── RECORD EXCERPTS

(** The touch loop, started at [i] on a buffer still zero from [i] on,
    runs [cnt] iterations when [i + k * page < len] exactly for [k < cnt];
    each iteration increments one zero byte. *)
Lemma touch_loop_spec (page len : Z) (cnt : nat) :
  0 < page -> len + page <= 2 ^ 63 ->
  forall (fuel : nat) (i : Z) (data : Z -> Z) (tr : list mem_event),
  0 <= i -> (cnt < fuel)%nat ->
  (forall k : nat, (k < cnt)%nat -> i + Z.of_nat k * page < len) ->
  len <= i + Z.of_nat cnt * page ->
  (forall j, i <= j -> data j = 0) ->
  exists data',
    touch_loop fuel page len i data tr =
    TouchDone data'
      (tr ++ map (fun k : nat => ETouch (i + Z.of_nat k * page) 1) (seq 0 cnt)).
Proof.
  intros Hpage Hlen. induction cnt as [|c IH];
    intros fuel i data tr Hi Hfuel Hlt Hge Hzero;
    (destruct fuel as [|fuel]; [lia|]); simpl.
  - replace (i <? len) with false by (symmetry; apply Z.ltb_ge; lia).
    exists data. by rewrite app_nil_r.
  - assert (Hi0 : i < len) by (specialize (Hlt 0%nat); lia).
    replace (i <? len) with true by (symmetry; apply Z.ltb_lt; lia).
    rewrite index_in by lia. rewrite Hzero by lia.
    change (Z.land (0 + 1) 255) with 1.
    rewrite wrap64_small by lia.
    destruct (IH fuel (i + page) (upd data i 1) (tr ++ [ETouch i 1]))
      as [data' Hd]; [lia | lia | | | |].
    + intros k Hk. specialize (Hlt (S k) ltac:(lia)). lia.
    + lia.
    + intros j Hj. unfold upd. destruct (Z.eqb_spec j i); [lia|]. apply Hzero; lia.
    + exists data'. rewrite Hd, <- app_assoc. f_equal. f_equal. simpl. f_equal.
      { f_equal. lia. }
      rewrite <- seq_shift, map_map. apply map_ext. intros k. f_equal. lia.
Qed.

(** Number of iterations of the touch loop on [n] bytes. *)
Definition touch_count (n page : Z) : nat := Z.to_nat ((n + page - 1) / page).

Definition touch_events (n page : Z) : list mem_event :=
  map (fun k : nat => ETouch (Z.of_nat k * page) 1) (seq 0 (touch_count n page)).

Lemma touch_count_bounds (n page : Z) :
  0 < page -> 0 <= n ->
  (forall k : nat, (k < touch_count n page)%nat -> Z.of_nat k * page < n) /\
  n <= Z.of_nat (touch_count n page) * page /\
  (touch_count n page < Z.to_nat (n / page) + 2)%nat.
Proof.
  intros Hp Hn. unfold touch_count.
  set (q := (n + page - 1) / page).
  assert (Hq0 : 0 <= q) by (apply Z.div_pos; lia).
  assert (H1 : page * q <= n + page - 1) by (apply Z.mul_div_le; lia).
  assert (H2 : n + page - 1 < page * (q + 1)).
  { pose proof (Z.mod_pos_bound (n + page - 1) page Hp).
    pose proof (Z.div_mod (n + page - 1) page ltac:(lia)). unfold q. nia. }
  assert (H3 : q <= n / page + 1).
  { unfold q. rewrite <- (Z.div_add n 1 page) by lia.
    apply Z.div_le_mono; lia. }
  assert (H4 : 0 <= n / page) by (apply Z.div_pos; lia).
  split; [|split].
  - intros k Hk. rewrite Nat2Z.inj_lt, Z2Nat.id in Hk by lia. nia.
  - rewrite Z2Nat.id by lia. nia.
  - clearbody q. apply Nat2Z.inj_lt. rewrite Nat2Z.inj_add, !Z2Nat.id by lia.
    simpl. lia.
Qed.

────

→ EXERCISE REQUIREMENTS:
Take the entries above and copy out all lines with the string "ETouch".

→ EXPECTED ANSWER:
      (tr ++ map (fun k : nat => ETouch (i + Z.of_nat k * page) 1) (seq 0 cnt)).
    destruct (IH fuel (i + page) (upd data i 1) (tr ++ [ETouch i 1]))
  map (fun k : nat => ETouch (Z.of_nat k * page) 1) (seq 0 (touch_count n page)).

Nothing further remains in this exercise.